## EXERCISE DATA:
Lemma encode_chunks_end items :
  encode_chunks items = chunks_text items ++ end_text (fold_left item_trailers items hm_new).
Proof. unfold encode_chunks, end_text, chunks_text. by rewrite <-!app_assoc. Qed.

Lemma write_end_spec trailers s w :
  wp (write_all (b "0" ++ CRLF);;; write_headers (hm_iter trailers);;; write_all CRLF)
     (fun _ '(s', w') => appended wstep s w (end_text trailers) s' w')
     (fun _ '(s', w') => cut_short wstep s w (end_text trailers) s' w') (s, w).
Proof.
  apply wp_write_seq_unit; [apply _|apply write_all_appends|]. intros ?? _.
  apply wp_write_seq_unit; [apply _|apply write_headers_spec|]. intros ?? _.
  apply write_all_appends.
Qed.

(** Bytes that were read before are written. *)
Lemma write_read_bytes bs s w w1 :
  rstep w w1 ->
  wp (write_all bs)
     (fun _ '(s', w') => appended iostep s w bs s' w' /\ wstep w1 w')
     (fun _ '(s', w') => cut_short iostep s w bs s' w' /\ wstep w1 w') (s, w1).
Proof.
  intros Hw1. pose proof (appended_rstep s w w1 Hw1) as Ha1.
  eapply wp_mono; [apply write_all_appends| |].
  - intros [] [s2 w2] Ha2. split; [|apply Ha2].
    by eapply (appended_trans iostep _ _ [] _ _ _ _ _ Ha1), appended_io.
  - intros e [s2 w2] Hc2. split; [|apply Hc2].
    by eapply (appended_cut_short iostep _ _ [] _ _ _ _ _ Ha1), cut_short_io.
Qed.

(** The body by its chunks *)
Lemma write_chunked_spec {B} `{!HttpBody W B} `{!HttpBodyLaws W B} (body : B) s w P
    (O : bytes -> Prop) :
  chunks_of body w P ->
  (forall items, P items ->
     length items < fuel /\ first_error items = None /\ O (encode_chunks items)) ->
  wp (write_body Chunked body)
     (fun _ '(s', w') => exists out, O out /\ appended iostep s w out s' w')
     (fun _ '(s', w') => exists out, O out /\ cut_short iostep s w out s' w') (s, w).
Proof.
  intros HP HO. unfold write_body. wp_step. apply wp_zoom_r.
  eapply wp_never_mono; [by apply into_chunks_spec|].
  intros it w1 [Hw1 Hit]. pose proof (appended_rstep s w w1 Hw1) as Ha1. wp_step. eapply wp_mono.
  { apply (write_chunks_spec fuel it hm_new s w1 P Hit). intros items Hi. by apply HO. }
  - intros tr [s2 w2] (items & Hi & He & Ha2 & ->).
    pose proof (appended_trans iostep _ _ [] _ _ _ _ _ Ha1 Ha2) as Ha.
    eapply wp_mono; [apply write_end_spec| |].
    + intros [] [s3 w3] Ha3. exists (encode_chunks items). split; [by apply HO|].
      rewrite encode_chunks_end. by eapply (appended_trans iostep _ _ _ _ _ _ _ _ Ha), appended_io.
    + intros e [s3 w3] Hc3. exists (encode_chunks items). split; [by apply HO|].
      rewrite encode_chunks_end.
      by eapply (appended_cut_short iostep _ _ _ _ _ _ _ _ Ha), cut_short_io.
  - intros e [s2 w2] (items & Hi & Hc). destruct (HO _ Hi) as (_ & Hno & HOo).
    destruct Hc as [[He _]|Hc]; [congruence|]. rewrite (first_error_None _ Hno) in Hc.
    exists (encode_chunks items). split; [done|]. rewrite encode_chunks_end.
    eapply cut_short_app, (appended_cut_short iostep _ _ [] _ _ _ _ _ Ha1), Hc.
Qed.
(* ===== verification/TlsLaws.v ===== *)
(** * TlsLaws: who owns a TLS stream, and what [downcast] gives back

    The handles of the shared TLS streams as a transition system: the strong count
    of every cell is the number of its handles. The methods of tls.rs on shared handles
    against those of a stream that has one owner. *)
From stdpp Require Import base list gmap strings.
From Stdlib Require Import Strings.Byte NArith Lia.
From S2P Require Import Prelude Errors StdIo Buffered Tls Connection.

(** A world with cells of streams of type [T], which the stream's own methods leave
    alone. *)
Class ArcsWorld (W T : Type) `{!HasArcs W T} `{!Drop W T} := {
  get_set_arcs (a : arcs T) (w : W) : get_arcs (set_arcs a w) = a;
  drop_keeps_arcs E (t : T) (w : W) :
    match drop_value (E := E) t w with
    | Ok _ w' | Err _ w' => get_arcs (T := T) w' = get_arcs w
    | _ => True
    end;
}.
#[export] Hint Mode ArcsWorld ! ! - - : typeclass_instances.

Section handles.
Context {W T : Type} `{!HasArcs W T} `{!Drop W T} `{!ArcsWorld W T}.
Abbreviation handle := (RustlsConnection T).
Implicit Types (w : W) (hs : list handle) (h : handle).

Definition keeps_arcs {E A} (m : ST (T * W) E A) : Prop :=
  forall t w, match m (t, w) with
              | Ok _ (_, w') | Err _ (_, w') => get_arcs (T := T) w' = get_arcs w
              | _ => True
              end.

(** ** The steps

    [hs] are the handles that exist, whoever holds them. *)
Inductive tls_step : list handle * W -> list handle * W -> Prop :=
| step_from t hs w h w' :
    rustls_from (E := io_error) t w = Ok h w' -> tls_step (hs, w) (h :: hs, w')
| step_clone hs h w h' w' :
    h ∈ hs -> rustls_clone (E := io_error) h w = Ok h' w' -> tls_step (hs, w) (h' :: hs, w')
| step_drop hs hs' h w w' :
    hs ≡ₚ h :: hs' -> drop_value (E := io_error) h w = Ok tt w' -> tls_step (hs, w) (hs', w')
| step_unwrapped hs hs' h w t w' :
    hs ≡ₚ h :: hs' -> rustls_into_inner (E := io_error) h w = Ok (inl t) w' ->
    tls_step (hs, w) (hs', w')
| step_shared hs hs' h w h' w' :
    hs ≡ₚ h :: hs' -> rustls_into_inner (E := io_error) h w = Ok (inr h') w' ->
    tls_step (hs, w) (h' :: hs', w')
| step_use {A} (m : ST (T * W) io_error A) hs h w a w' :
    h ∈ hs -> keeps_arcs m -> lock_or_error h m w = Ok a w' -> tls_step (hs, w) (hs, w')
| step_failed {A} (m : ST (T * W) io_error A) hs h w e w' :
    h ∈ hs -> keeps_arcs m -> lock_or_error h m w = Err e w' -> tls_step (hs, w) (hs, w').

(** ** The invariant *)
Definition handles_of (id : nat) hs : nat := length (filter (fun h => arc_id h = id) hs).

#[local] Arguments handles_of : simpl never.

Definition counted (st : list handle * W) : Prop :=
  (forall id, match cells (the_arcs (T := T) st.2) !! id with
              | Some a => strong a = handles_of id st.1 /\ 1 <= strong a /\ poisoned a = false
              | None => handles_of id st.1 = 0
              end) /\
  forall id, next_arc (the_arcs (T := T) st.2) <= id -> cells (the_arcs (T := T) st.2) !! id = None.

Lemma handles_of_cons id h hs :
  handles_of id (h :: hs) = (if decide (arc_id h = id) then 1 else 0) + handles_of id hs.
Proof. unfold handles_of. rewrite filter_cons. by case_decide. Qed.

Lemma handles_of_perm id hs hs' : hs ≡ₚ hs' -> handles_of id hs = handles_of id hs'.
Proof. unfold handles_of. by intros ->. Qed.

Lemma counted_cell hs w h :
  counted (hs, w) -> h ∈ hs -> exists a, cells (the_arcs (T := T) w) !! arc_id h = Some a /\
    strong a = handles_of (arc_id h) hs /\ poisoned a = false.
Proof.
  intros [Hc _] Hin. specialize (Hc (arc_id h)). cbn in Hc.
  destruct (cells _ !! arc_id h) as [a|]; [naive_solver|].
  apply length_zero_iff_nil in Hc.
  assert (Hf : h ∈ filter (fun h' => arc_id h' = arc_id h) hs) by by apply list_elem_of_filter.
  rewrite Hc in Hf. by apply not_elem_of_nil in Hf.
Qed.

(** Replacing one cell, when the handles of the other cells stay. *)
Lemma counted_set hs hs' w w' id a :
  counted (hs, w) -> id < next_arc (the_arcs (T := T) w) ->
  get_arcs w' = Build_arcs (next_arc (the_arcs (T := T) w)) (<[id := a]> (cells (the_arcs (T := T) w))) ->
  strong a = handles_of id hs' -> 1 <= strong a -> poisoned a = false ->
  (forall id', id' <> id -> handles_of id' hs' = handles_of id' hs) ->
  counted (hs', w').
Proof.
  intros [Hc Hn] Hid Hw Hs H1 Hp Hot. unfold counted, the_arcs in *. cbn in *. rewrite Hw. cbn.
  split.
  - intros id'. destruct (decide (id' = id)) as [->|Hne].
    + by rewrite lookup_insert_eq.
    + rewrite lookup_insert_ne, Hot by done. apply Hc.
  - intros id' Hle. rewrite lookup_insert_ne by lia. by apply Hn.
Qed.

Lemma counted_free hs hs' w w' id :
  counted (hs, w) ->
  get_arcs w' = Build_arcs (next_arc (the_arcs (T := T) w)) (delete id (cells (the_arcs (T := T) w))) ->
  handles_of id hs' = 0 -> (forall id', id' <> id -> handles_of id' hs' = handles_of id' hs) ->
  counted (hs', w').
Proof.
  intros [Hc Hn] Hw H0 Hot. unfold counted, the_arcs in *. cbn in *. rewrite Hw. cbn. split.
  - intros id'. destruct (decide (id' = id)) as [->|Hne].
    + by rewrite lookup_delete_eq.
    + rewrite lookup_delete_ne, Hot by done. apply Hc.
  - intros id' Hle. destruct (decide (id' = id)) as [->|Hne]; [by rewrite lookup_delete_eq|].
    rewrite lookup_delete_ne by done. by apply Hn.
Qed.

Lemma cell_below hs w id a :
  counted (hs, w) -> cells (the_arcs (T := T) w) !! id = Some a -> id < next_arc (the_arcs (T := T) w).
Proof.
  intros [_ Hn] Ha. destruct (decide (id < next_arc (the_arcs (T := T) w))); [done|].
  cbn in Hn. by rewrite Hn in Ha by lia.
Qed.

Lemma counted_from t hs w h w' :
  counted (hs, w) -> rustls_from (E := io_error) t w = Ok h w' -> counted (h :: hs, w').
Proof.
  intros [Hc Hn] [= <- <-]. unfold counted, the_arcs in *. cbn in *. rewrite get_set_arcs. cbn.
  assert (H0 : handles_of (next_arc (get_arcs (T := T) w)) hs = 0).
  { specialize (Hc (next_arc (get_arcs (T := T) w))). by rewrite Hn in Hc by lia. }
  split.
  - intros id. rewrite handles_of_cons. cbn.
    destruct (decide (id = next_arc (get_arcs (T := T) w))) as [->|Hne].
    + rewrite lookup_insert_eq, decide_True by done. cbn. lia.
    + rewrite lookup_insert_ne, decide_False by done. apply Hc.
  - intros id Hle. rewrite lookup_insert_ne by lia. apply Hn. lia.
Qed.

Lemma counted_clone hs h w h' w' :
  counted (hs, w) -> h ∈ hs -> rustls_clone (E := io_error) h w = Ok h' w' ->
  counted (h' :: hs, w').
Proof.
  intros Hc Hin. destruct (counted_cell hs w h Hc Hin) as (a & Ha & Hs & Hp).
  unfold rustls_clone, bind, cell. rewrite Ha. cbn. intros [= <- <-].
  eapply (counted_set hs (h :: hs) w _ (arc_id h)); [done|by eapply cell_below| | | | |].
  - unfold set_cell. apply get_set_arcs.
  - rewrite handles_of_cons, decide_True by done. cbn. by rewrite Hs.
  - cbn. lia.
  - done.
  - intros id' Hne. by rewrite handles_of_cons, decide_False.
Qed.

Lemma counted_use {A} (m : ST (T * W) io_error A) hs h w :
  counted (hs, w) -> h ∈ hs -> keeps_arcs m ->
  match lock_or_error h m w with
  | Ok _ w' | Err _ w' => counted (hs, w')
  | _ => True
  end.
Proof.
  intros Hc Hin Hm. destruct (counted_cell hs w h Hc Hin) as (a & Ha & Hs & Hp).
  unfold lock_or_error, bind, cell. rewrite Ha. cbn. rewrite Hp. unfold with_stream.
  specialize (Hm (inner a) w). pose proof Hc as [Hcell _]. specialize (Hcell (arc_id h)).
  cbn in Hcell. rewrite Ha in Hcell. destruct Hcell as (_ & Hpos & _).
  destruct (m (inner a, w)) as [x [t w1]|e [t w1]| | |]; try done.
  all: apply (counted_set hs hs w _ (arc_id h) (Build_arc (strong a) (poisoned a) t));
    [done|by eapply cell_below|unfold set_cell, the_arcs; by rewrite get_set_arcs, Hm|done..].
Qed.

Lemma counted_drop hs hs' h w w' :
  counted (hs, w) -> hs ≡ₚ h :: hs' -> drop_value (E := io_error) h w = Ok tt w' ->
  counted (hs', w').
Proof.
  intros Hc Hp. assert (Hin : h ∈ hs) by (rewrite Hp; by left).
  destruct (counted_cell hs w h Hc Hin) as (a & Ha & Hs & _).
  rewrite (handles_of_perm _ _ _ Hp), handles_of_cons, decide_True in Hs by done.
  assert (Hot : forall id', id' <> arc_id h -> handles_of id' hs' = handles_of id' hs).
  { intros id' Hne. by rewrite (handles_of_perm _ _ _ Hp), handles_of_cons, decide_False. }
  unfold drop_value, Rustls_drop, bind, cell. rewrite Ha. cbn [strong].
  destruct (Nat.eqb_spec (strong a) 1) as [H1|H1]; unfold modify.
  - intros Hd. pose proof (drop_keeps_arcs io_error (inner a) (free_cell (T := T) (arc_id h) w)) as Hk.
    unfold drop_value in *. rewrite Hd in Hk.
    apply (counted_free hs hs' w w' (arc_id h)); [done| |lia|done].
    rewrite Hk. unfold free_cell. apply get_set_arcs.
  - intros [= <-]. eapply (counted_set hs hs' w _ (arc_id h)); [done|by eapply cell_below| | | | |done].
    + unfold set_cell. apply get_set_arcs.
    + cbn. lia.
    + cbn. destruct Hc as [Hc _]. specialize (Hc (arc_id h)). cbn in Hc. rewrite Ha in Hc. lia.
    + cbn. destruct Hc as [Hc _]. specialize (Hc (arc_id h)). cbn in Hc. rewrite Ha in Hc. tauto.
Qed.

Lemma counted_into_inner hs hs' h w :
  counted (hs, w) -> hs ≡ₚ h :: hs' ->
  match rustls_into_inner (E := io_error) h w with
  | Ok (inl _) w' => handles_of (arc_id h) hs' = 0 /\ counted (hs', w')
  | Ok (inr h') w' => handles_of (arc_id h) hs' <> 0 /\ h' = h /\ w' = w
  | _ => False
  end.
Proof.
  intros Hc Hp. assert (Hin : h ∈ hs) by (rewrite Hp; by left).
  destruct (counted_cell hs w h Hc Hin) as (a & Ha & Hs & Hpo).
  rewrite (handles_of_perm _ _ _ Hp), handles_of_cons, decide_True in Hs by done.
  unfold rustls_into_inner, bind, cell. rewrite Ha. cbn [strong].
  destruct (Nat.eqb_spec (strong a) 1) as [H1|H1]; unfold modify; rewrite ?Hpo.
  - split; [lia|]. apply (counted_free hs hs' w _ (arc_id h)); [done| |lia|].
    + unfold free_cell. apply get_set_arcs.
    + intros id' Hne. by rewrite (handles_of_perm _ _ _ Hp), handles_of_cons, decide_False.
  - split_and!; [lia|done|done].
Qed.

## WORK REQUEST:
In the listing above, find the line with "Definition handles_of (id" and the line with "counted (hs, w) -> id". Output those two lines and every line between them, exactly as written.

## REPLY TO THE TASK:
Definition handles_of (id : nat) hs : nat := length (filter (fun h => arc_id h = id) hs).

#[local] Arguments handles_of : simpl never.

Definition counted (st : list handle * W) : Prop :=
  (forall id, match cells (the_arcs (T := T) st.2) !! id with
              | Some a => strong a = handles_of id st.1 /\ 1 <= strong a /\ poisoned a = false
              | None => handles_of id st.1 = 0
              end) /\
  forall id, next_arc (the_arcs (T := T) st.2) <= id -> cells (the_arcs (T := T) st.2) !! id = None.

Lemma handles_of_cons id h hs :
  handles_of id (h :: hs) = (if decide (arc_id h = id) then 1 else 0) + handles_of id hs.
Proof. unfold handles_of. rewrite filter_cons. by case_decide. Qed.

Lemma handles_of_perm id hs hs' : hs ≡ₚ hs' -> handles_of id hs = handles_of id hs'.
Proof. unfold handles_of. by intros ->. Qed.

Lemma counted_cell hs w h :
  counted (hs, w) -> h ∈ hs -> exists a, cells (the_arcs (T := T) w) !! arc_id h = Some a /\
    strong a = handles_of (arc_id h) hs /\ poisoned a = false.
Proof.
  intros [Hc _] Hin. specialize (Hc (arc_id h)). cbn in Hc.
  destruct (cells _ !! arc_id h) as [a|]; [naive_solver|].
  apply length_zero_iff_nil in Hc.
  assert (Hf : h ∈ filter (fun h' => arc_id h' = arc_id h) hs) by by apply list_elem_of_filter.
  rewrite Hc in Hf. by apply not_elem_of_nil in Hf.
Qed.

(** Replacing one cell, when the handles of the other cells stay. *)
Lemma counted_set hs hs' w w' id a :
  counted (hs, w) -> id < next_arc (the_arcs (T := T) w) ->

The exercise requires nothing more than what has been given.